Date of Submission

Fall 12-4-2018

Document Type


Degree Name

Doctor of Nursing Practice (DNP)

First Advisor

Dr. Juli C. Maxworthy

Second Advisor

Dr. Elena Capella


The annual decrease in stroke mortality rates in the United States has slowed, but in certain populations, such as Hispanics and in southern U.S. states, mortality rates are increasing. Stroke remains the number one cause of adult disability. A previous stroke is a risk factor for a second stroke. Prompt treatment is essential for positive outcomes. Patients need to present to the hospital no more than 4.5 hours from last known well for intravenous alteplase treatment and six to 24 hours from last known well for endovascular therapy. Based on the literature, the majority of patients are not presenting to the hospital in time for treatment.

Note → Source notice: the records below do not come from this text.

(* ===== verification/_CoqProject ===== *)
-Q . S2P
Prelude.v
RustStr.v
Lines.v
Varint.v
TcpCodec.v
UdpCodec.v
Reassembler.v
Salamander.v
Brutal.v
Stream.v
Rules.v
Net.v
Files.v
PrivateFile.v
Config.v
Inodes.v
Saves.v
Outbound.v
Traffic.v
Auth.v
Relay.v
UdpSessions.v
AcceptLoop.v
Vless.v
VlessRelay.v
ServerRun.v
DataPlane.v
ShortStore.v
Base64.v
SubNodes.v
SubRender.v
Sublink.v
SublinkHttp.v
NatTunnel.v
NatGateway.v
GatewayRun.v
Masquerade.v
AdminUsers.v
AdminAuth.v
ReverseProxy.v
ProxyRun.v
ShareAddress.v
AdminService.v
ServiceUnit.v
Startup.v
AdminRouter.v
Main.v
AdminRun.v
SourceTests.v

Patients should be educated in the hospital prior to discharge on Joint Commission required elements of stroke education, which include the importance of calling 911, stroke signs and symptoms, disease processes, risk factor management, and follow up. However, in 2016, 40% of Kaiser Permanente stroke survivor members reported they were not adequately educated in the required elements, despite nursing documentation of education. Increasing patient knowledge and perception of adequate education may increase the number of patients who present in time for treatment. Interventions to increase patient perception of adequate education included engagement of stroke survivor’s view of educational material, the evaluation of current educational material, the development of a fourth-grade reading level flyer, and the development of a training module for nurses working on stroke units or units with stroke-designation.

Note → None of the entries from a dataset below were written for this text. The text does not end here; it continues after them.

(* ===== verification/Prelude.v ===== *)
(** * sing-box-ser-mini: a verification library

    The program is a proxy server with a management service, written in Rust: Hysteria 2
    over QUIC, VLESS and SSH over a shared TCP port, subscriptions and short links for
    clients, a reverse TCP tunnel through NAT, a WebUI that edits the configuration and
    administrators, and the installation as a system service.  This library models its
    parts as Rocq functions that can be run, and proves what makes them correct.

    ** Conventions

    A byte or a character of a string is a [Z]; a string is its UTF-8 bytes ([str] of
    RustStr).  An integer of [w] bits is a [Z], with wrapping, saturation and casts
    written out.  [Result] is [result], with the error first and the [?] operator as its
    bind; panics are a separate value where the code can panic.  A [HashMap] is a [gmap]
    whose iteration order is a parameter ([HashIter]); an [Arc] that is shared is a
    location in a map.  A file system is a map from paths to contents and modes, and an
    operation on it also returns the states on its way, so that a crash between two of
    them is covered.  Concurrent code is a step function or relation over a state, with
    one event for every await at which others may act, and theorems about all runs.

    Code that is not in the repository is a parameter, as a class with the laws that are
    relied on, each with a concrete instance on which the theorems are evaluated:
    [HttpLib], [TomlLib], [HostLib], [SubLib], [SubDigest], [SessionLib], [RouteLib],
    [RouterLib], [CredentialsToml], [Blake2bMac], [Sha256], [HostOs] and others beside the
    components that use them.

    ** Files

    - Prelude: results, integers, byte order, lists, maps, and the tactics [res_simpl]
      and [res_inv].  RustStr, Lines, Base64, Net, Files, Stream: what is used of
      Rust's strings, addresses and paths, files and streams.
    - Varint, TcpCodec, UdpCodec, Reassembler ([src/src/protocol]): the HY2 frames and
      the reassembly of fragments.
    - Salamander ([salamander.rs], [salamander_socket.rs]): the obfuscation and the
      socket that applies it to batches.
    - Brutal ([brutal.rs]): the congestion controller.  AcceptLoop ([server.rs], the
      loop): how a connection gets the rate cell of its controller.
    - Auth, Relay, UdpSessions, Traffic ([server.rs], [protocol/auth.rs]): HY2
      authentication, the TCP relay, the UDP sessions, the accounting.  Outbound
      ([outbound.rs]): addresses and attempts.  Vless ([vless_server.rs],
      [tcp_server.rs]): the shared TCP port; VlessRelay: the relays of its commands, as
      interleaved steps.
    - ServerRun ([server.rs], [tcp_server.rs]): the set-up of a server, and servers that
      follow each other over one registry, with the tasks of their connections: accept
      loop, authentication and accounting composed.  DataPlane ([server.rs], the loops of
      a connection): the streams and the datagrams of all connections, over one pool of
      buffers and inside the runs of the servers.
    - Rules, Config ([config.rs], part of [sublink.rs]): rule sets, domain lists, the
      configuration and its file.
    - SubNodes, SubRender, ShortStore, Sublink ([sublink.rs]): parsing of nodes, the
      documents for clients, short links, the service.  SublinkHttp ([admin.rs]): its
      routes.
    - NatTunnel, NatGateway, GatewayRun ([nat_tunnel.rs]), ReverseProxy
      ([reverse_proxy.rs]): the tunnel's handshake, its pool and commands, the runs of a
      gateway and of a client with all their tasks, its settings and controller.
      ProxyRun: the controller with updates that overlap.
    - Masquerade ([masquerade.rs]): the answers to clients that are not authenticated.
    - PrivateFile, AdminUsers, AdminAuth, ShareAddress, AdminService ([admin.rs]): the
      replacement of a private file, administrators, sessions and authorization,
      addresses, and the management loop with the handlers beside it.  AdminRouter: the
      table of routes and every handler with its arguments.  AdminRun: the start of the
      service, and its runs.
    - Inodes: the saves of the configuration and of the private files as system calls on
      a disk of names and inodes.  Saves: the saves that requests start under the lock of
      [put_config], with requests that are dropped.
    - ServiceUnit, Startup ([startup.rs]): the service files, and their installation.
    - Main ([main.rs]): what the program starts for its arguments.
    - SourceTests: unit tests of the repository, on the model.

    ** What is shown

    - Codecs and streams: encoding and decoding are inverse; decoding is total and
      never reads beyond its input; reading from a stream refines decoding; fragments
      arrive in any order and give the message; obfuscated batches come back.
    - The data path: which clients are authenticated and with what rate; a relay
      delivers to each side a prefix of what the other sent, whatever the
      interleaving, and returns its buffers; a UDP session belongs to one client
      session; every connection has its own rate, as long as the QUIC library builds
      one controller for each.  However streams and datagrams are interleaved, a stream is
      always where it would be alone, and the traffic listed for a user is the sum of what
      its connections carried.  Over any history of servers, every connection served was
      authenticated by a user of its server, and the traffic of a user that stays is that
      of its connections.
    - State and files: the configuration, the credentials and the tunnel's settings are
      replaced atomically: every state of a save, complete or failing, shows the old
      or the new contents; the store of short links survives a restart.  On inodes, with
      contents written in pieces and requests that come and go, that holds of the
      configuration as long as no save starts while that of a dropped request goes on.
    - The management service: who is authorized; that administrators are never lost;
      that a status tells what is running and the configuration's file stays loadable,
      among all handlers; that a configuration that was accepted comes into use, and that
      the loop comes to rest; which handler answers a path; and that
      requests that are not authorized, however many, change nothing but short links.
    - Subscriptions: what is parsed is valid, what is rendered refers to what it
      declares and cannot be escaped from by a name; a short link gives what it was
      made from; responses have valid headers and the statuses that are meant.
    - The tunnel: both sides agree exactly when they share the token; in every run of a
      gateway no tunnel is given to two connections, the pool keeps its bound, and the
      tracker counts the tunnels of authenticated nodes; updates of its settings that
      overlap leave one task at most, that of the settings in memory.
    - The host: service files start the program with the arguments meant; an
      installation stops at the first refusal and removes the temporary file it wrote.

    ** Fuel and bounds

    Functions that are not structurally recursive take fuel that is computed from their
    input: the length of a string for reading it ([valid_fuel], [strip_all_fuel],
    [words]), the nesting limit of the code for subscriptions, the number of bytes for
    a stream of frames ([upload_fuel]).  Lemmas beside them show that this fuel is
    enough, or the theorem is about every amount of it.  Times are in nanoseconds or
    seconds as in the code, and counters have 64 bits.

    ** Not modelled

    Failures of the HTTP/3 transport inside an authentication, and the ten seconds it and
    the VLESS prefix may take: they end the connection with an error.  Loss of power: the
    configuration is not synchronised before it is renamed, so its atomicity is that of
    names, against a program that is stopped, not against a machine.  A settings file of
    the tunnel without its token, which is read as another one every time.

    Inside the libraries: TLS, QUIC and HTTP/3, the sockets, and the bidirectional copy
    that relays SSH and the tunnel; what they answer comes as arguments or events.  The
    browser's side of the web pages; texts of errors, but for what a decision depends on;
    logging; the example client of HTTP/3.  Requests are dropped with their client where
    that changes the program's state: those that save the configuration, reload or update
    the tunnel.  The installation of the start-up service goes on too when its request is
    dropped; the other handlers have no await between their changes.

    ** Plan

    The parts of the program are modelled and composed.  What could still be added is a
    VLESS connection inside the runs of the data plane, whose bytes are reported there as
    they come from VlessRelay, and the tunnel's public connections beside them. *)

From stdpp Require Import base list gmap strings sorting.
From Stdlib Require Import ZArith Lia.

Preliminary results were not conclusive, and more data points are needed. The percentage of positive responses to the question, “Staff Explained Disease Processes,” rose from 51% (21/41) to 64% (32/50). However, the positive responses for the other two stroke-related questions for risk factors and stroke signs and symptoms decreased from 54% (23/42) to 44% (24/54) and 52% (19/36) to 47% (25/53), respectively. The overall results were not statistically significant using χ2 for analysis. Behavioral measures, which may be influenced by increased education such as arriving to the hospital in time for treatment and activation of the emergency medical system, saw no significant difference for arrival in time for treatment and, unfortunately, a statistically significant increase in arrival by private car for the month of August. Future work of the project is to continue to increase training and awareness for the nurses, obtain additional stroke survivor input, analyze the time to arrival and arrival mode data more closely, and to explore a regional stroke patient satisfaction assessment process.